Copy each line below that has "done".

Collected data
● ● ● ●

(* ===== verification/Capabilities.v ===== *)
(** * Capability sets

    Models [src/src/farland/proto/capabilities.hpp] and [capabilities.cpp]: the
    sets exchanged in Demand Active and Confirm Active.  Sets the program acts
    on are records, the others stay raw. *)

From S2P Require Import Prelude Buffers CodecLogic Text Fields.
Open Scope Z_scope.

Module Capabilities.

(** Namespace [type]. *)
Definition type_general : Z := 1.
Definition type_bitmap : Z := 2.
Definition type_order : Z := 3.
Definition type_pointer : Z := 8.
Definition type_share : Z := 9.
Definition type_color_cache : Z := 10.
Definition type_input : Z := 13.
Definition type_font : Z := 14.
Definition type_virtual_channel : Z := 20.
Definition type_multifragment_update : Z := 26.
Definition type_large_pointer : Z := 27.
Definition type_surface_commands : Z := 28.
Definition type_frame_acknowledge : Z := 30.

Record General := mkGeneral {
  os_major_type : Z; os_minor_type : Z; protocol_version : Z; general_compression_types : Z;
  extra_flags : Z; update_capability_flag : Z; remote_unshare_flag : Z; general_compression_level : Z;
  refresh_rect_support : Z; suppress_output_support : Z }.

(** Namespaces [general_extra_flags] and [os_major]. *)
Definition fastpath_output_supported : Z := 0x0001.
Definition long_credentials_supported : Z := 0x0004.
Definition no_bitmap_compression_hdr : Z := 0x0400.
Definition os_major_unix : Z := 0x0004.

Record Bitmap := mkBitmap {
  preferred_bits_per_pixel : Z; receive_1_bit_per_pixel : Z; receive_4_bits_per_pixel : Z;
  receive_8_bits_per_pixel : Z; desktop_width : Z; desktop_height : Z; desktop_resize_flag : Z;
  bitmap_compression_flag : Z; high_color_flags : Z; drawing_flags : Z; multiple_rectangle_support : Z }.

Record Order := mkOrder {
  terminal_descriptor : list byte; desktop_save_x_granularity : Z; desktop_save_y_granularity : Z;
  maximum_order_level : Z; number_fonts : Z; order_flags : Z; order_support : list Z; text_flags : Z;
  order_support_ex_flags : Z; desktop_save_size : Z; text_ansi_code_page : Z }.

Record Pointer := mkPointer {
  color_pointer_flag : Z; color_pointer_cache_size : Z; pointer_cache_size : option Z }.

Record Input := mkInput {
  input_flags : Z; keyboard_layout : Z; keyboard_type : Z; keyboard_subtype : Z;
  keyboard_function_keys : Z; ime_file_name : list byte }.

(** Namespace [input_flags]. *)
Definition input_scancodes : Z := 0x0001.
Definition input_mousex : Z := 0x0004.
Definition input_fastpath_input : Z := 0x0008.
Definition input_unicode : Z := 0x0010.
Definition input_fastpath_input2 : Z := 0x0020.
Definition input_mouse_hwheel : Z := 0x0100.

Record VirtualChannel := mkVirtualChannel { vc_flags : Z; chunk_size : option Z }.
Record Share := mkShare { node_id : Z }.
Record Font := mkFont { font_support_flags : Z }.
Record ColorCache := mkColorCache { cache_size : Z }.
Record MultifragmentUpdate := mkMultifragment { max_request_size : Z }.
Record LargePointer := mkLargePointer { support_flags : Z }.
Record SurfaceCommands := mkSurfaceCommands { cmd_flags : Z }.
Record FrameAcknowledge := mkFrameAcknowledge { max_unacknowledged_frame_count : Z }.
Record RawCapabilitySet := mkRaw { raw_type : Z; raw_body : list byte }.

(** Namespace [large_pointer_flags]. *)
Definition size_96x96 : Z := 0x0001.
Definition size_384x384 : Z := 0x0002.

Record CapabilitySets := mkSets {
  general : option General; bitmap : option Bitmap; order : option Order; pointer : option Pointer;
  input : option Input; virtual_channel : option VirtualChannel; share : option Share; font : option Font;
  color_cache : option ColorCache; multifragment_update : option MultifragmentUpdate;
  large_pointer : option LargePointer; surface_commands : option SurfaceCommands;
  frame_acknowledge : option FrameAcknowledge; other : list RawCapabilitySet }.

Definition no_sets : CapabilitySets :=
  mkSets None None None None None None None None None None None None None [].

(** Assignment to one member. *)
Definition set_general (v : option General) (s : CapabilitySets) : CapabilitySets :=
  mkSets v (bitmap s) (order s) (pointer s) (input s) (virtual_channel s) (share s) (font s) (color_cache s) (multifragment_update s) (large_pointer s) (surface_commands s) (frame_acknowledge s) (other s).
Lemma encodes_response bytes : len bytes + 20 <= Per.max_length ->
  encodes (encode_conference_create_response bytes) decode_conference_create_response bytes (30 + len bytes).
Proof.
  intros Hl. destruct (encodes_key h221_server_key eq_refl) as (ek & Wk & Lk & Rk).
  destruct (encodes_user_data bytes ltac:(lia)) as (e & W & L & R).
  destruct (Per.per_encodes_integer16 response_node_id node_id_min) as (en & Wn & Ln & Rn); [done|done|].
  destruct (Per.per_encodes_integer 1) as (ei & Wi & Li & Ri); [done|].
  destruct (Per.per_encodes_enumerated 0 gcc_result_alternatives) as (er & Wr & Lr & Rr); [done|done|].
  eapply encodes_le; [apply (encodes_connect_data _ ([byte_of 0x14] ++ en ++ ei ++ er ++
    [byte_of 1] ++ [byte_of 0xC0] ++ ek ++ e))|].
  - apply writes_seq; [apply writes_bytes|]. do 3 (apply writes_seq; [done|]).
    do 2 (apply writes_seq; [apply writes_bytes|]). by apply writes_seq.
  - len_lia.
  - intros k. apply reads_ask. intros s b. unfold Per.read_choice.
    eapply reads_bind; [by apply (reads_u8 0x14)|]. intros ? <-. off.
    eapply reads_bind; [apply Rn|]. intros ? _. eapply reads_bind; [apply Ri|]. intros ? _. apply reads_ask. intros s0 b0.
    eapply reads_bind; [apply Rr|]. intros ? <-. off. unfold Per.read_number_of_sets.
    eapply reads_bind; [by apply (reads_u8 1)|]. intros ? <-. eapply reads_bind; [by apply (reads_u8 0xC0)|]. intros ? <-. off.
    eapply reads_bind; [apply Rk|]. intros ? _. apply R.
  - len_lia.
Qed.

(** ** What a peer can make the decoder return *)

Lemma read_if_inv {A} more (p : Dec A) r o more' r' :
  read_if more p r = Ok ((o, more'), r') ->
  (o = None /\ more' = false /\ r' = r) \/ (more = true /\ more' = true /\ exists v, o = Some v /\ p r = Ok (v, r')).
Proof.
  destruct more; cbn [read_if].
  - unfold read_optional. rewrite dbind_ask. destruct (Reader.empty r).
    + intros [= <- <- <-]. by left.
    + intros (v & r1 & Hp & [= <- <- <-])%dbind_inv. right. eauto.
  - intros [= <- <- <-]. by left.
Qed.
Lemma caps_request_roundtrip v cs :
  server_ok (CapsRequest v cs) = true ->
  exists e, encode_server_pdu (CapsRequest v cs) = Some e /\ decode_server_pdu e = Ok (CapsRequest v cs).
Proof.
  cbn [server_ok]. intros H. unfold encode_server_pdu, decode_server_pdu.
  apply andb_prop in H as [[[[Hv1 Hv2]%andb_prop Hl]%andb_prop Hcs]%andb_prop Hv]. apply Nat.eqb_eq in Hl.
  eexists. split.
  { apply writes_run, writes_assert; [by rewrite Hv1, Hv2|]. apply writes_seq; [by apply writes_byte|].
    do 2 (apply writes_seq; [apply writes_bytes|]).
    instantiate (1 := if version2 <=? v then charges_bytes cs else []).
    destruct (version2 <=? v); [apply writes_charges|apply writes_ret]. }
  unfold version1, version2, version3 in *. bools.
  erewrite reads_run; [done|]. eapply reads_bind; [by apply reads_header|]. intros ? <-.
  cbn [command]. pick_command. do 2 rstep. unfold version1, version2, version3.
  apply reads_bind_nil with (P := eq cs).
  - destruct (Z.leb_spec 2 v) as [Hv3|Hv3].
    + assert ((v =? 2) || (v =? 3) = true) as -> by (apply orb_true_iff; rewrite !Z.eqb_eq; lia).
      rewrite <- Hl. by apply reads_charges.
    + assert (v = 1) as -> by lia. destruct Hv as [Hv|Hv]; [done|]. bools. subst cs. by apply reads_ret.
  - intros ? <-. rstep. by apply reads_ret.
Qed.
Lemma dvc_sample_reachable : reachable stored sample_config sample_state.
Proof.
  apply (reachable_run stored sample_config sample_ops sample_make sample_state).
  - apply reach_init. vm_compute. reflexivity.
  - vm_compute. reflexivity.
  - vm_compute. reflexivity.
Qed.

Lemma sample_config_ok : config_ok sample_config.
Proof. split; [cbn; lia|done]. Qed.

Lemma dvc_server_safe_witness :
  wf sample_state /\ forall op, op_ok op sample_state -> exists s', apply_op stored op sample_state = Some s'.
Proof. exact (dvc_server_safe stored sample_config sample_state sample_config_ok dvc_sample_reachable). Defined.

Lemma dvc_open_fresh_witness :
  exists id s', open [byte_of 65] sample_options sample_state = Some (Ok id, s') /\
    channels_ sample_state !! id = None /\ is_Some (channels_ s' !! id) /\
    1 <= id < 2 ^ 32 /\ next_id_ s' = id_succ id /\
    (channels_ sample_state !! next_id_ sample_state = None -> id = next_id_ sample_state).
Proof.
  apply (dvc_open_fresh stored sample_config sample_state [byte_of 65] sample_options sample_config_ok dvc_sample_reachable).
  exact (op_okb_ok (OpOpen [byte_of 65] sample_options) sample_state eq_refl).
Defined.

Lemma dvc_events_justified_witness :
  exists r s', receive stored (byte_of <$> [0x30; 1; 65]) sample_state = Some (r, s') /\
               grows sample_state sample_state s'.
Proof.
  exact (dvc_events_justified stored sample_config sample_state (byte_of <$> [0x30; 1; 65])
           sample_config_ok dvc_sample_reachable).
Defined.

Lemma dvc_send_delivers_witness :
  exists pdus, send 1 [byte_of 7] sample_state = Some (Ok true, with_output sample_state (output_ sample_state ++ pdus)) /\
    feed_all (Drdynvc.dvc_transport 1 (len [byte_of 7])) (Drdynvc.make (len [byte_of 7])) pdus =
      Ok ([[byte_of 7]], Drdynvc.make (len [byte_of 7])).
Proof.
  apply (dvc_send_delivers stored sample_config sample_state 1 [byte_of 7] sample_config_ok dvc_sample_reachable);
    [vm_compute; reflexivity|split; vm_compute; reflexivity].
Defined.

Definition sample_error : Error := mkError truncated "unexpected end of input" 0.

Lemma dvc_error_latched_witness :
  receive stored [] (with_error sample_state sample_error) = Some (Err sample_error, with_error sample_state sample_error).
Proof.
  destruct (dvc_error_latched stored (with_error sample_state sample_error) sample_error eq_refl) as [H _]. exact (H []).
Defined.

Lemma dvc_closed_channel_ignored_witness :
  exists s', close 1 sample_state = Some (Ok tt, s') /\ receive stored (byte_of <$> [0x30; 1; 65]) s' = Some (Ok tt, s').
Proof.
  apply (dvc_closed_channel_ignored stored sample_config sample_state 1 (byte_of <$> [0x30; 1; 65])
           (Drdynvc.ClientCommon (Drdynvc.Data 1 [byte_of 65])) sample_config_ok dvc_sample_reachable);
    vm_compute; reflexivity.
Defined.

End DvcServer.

● ● ● ●

> WRITTEN ANSWER
  destruct (Per.per_encodes_integer16 response_node_id node_id_min) as (en & Wn & Ln & Rn); [done|done|].
  destruct (Per.per_encodes_integer 1) as (ei & Wi & Li & Ri); [done|].
  destruct (Per.per_encodes_enumerated 0 gcc_result_alternatives) as (er & Wr & Lr & Rr); [done|done|].
  - apply writes_seq; [apply writes_bytes|]. do 3 (apply writes_seq; [done|]).
  erewrite reads_run; [done|]. eapply reads_bind; [by apply reads_header|]. intros ? <-.
    + assert (v = 1) as -> by lia. destruct Hv as [Hv|Hv]; [done|]. bools. subst cs. by apply reads_ret.
Proof. split; [cbn; lia|done]. Qed.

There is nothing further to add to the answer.